> What the task requires: In the listing below, how many lines hold the string "revert"? Reply with the number and nothing else.

Data under study below:

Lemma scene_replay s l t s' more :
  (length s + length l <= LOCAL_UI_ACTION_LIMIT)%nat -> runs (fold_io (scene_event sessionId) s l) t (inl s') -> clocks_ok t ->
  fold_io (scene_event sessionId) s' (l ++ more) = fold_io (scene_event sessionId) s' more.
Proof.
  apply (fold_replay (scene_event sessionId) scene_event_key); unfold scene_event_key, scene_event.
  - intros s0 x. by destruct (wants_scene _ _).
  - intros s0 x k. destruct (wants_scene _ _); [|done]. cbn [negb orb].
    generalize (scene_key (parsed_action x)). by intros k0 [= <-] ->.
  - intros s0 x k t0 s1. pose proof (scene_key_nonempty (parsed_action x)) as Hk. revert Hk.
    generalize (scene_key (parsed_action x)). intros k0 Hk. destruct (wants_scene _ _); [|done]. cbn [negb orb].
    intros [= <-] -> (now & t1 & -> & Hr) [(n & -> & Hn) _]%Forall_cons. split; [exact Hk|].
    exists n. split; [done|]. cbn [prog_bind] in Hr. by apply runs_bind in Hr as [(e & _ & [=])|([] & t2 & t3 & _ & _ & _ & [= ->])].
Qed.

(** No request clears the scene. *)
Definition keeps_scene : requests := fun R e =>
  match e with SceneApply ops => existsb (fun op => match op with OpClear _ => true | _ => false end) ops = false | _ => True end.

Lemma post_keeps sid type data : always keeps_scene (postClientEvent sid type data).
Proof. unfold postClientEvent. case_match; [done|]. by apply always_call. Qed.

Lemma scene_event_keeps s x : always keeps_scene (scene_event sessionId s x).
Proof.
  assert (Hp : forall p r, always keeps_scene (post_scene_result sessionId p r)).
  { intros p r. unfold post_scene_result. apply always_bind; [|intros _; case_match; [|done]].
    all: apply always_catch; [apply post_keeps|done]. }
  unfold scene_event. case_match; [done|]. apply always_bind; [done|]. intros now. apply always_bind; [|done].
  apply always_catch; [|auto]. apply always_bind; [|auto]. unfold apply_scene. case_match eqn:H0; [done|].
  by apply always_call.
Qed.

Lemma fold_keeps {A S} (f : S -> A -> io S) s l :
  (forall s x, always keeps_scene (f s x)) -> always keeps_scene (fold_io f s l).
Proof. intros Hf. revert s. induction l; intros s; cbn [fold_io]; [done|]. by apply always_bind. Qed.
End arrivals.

End of Data under study.

> Output of the exercise: 2